Keep only the lines of the data below that contain "WaterDepleted", and copy them.

── Records for the task

(** * transcriptor-lib: the chunking and orchestration engine

    A shallow embedding of [transcriptor/audio.py] (class [AudioProcessor])
    and [transcriptor/core.py] (class [Transcriptor]).

    - The file system, the temporary-file generator, [ffprobe], [ffmpeg],
      the Groq endpoint and [urlretrieve] live outside the program.  They
      are modelled by a [World] (what exists on disk, how many calls were
      made, the log of external calls) and an [Env] of oracles answering the
      n-th call of each kind.
    - Python code that raises is a computation in the state-and-exception
      monad [M]; [try/finally] and [try/except] are combinators on it.
    - Durations are Python floats obtained from [float(stdout)].  They are
      modelled by exact rationals [Q]: every finite float is a rational, and
      the single rounding step of the source (the quotient inside
      [math.ceil]) is taken exact.  Chunk lengths, overlaps, byte sizes and
      HTTP status codes are Python ints, modelled by [Z] and [N]. *)

From Stdlib Require Import ZArith QArith Qround Qminmax Lqa Lia.
From Stdlib Require Import String Ascii DecimalString List.
From stdpp Require Import gmap strings list.

Local Open Scope string_scope.

(** ** Python string helpers *)

Module PyStr.

Definition nl : string := String "010"%char EmptyString.

(** [sep.join(l)] *)
Fixpoint join (sep : string) (l : list string) : string :=
  match l with
  | [] => ""
  | [x] => x
  | x :: rest => x +:+ sep +:+ join sep rest
  end.

(** [str(n)] for a Python int. *)
Definition str_of_Z (z : Z) : string :=
  NilZero.string_of_int (Z.to_int z).

Definition lower_ascii (c : ascii) : ascii :=
  let n := nat_of_ascii c in
  if (65 <=? n)%nat && (n <=? 90)%nat then ascii_of_nat (n + 32) else c.

(** [s.lower()], on the ASCII range. *)
Fixpoint lower (s : string) : string :=
  match s with
  | EmptyString => EmptyString
  | String c r => String (lower_ascii c) (lower r)
  end.

Definition is_space (c : ascii) : bool :=
  let n := nat_of_ascii c in
  ((9 <=? n)%nat && (n <=? 13)%nat) || (n =? 32)%nat
  || ((28 <=? n)%nat && (n <=? 31)%nat).

Fixpoint lstrip (s : string) : string :=
  match s with
  | String c r => if is_space c then lstrip r else s
  | EmptyString => EmptyString
  end.

Fixpoint rev_string (s acc : string) : string :=
  match s with
  | EmptyString => acc
  | String c r => rev_string r (String c acc)
  end.

(** [s.strip()], on the ASCII range. *)
Definition strip (s : string) : string :=
  rev_string (lstrip (rev_string (lstrip s) "")) "".

(** [s.rfind(c)]: index of the last occurrence, [None] for -1. *)
Fixpoint rfind (c : ascii) (s : string) : option nat :=
  match s with
  | EmptyString => None
  | String d r =>
      match rfind c r with
      | Some i => Some (S i)
      | None => if Ascii.eqb c d then Some 0%nat else None
      end
  end.

(** [s[i:]] *)
Fixpoint drop (i : nat) (s : string) : string :=
  match i, s with
  | O, _ => s
  | S j, String _ r => drop j r
  | S _, EmptyString => EmptyString
  end.

End PyStr.

(** ** Paths

    A path is either one the caller passed in, or the name of the n-th file
    made by [tempfile.NamedTemporaryFile(delete=False, suffix=...)] during
    the run.  [NamedTemporaryFile] opens its file exclusively, so such a
    name never denotes a file that existed before. *)

Inductive path : Type :=
  | UserPath (s : string)
  | TmpPath (n : nat) (suffix : string).

Global Instance path_eq_dec : EqDecision path.
Proof. solve_decision. Defined.
(** Closes a conjunction of closed facts by evaluation, one at a time. *)
Ltac by_running :=
  repeat (apply conj; [vm_compute; reflexivity|]); vm_compute; reflexivity.

(** In the script's own run the sixth recorded time is 0.6, while
    [6 * dt] is 0.6000000000000001. *)
Lemma sixth_time_differs :
  exists (r : report float) (x : float),
    program default 1000 = inr (Reported r) /\
    nth_error (time_values (final r)) 5 = Some x /\
    x = 0.6 /\
    6 * Param.dt default = 0.6000000000000001 /\
    x <> 6 * Param.dt default.
Proof.
  do 2 eexists. split; [vm_compute; reflexivity|].
  split; [vm_compute; reflexivity|].
  split; [reflexivity|]. split; [vm_compute; reflexivity|].
  intros E.
  apply (f_equal (fun z => PrimFloat.eqb z (6 * Param.dt default))) in E.
  vm_compute in E. discriminate E.
Qed.

(** In the script's own run the sixth recorded time is 0.6, while
    [6 * dt] is 0.6000000000000001; and with a nozzle of 1e-161 m and a
    time step of 1e-24 s, which is above zero, the recorded times stop
    rising: after some number of passes two successive entries are not in
    strict order. *)
Lemma recorded_times_off_and_stalling :
  (exists (r : report float) (x : float),
     program default 1000 = inr (Reported r) /\
     nth_error (time_values (final r)) 5 = Some x /\
     x = 0.6 /\
     6 * Param.dt default = 0.6000000000000001 /\
     x <> 6 * Param.dt default) /\
  (0 <? Param.dt stalled) = true /\
  (exists (fuel : nat) (s : vars float),
     program stalled fuel = inr (Running s) /\
     chainb PrimFloat.ltb (time_values s) = false).
Proof.
  split; [exact sixth_time_differs|]. split; [reflexivity|].
  destruct stalled_times as (fuel & s & L & C).
  exists fuel, s. split; [|exact C].
  rewrite program_stalled. unfold simulate. rewrite L. reflexivity.
Qed.

(** Venting from 5 m: the first pass is recorded and ends below the
    ground, so the last recorded time is the final [t], not an earlier
    one. *)
Lemma ground_exit_last_entry_is_final :
  exists (r : report float) (x : float),
    program low_start 1000 = inr (Reported r) /\
    why_stopped r = GroundReached /\
    last_of (time_values (final r)) = Some x /\
    t (final r) = x /\
    ltb x (t (final r)) = false.
Proof.
  do 2 eexists. split; [vm_compute; reflexivity|].
  by_running.
Qed.

(** With four vents the thrust is below the wet weight, and the flight
    from 1000 m ends in a hover; with a nozzle of 5 mm the thrust is below
    the wet weight, and the flight from 100 km ends as an impact with no
    water left. *)
Lemma hover_below_wet_weight :
  (exists (c : Calc.t) (r : report float),
     derive four_vents = inr c /\
     leb (Calc.total_thrust c) (Calc.wet_mass c * Param.g four_vents) = true /\
     program four_vents 1000 = inr (Reported r) /\
     why_stopped r = HoverAchieved /\
     outcome r = Hover) /\
  (exists (c : Calc.t) (r : report float),
     derive narrow = inr c /\
     leb (Calc.total_thrust c) (Calc.wet_mass c * Param.g narrow) = true /\
     program narrow 1000 = inr (Reported r) /\
     why_stopped r = WaterDepleted /\
     outcome r = Impact /\
     remaining r = 0).
Proof.
  split.
  - do 2 eexists. split; [vm_compute; reflexivity|]. by_running.
  - do 2 eexists. split; [vm_compute; reflexivity|]. by_running.
Qed.



(** With a tube 0.2 m high the water volume is negative; the calculated
    parameters go through, the loop runs and is left as water-depleted, the
    flight is classified, and the run stops at line 118 with a NameError. *)
Lemma negative_water_volume_not_rejected :
  exists (c : Calc.t) (s : vars float),
    derive short_tube = inr c /\
    ltb (Calc.water_volume c) 0 = true /\
    loop (consts_of short_tube c) 1000 (init (consts_of short_tube c))
    = Done WaterDepleted s /\
    hover (consts_of short_tube c) s = inr false /\
    program short_tube 1000 = inr (Failed NameError).
Proof.
  do 2 eexists. split; [vm_compute; reflexivity|].
  by_running.
Qed.

(** ** Ground contact at altitude zero *)

(** C2.  With the venting altitude set to the distance the first pass
    covers, the loop stops at the [while] test with altitude exactly 0 and
    a velocity of 98.7 m/s downwards, water remains, and the flight is
    reported as a hover. *)
Theorem ground_contact_reported_as_hover :
  exists r : report float,
    program grazing 1000 = inr (Reported r) /\
    why_stopped r = GroundReached /\
    current_altitude (final r) = 0 /\
    current_velocity (final r) = 98.749810838146175 /\
    leb (current_velocity (final r)) 0 = false /\
    outcome r = Hover.
Proof.
  eexists. split; [vm_compute; reflexivity|].
  by_running.
Qed.

(** The script's own run in binary64: the loop is left for hover in its
    47th pass after 46 recorded ones, 5.35 m above the ground, and along
    the trace the times and the accelerations rise and the altitudes fall,
    strictly. *)
Lemma default_flight :
  exists r : report float,
    program default 47 = inr (Reported r) /\
    why_stopped r = HoverAchieved /\
    outcome r = Hover /\
    current_altitude (final r) = 5.3456845742942072 /\
    List.length (time_values (final r)) = 46%nat /\
    chainb ltb (time_values (final r)) = true /\
    chainb ltb (acceleration_values (final r)) = true /\
    chainb (fun a b : float => ltb b a) (altitude_values (final r)) = true.
Proof.
  eexists. split; [vm_compute; reflexivity|].
  by_running.
Qed.

End Runs.

Lemma py_div_inl {F : Type} `{Arith F} (x y : F) (e : exn) :
  py_div x y = inl e -> e = ZeroDivisionError.
Proof.
  unfold py_div, raise, ret. destruct (eqb y zero); [|discriminate].
  intros [= <-]. reflexivity.
Qed.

────

→ Result for this exercise
     why_stopped r = WaterDepleted /\
    = Done WaterDepleted s /\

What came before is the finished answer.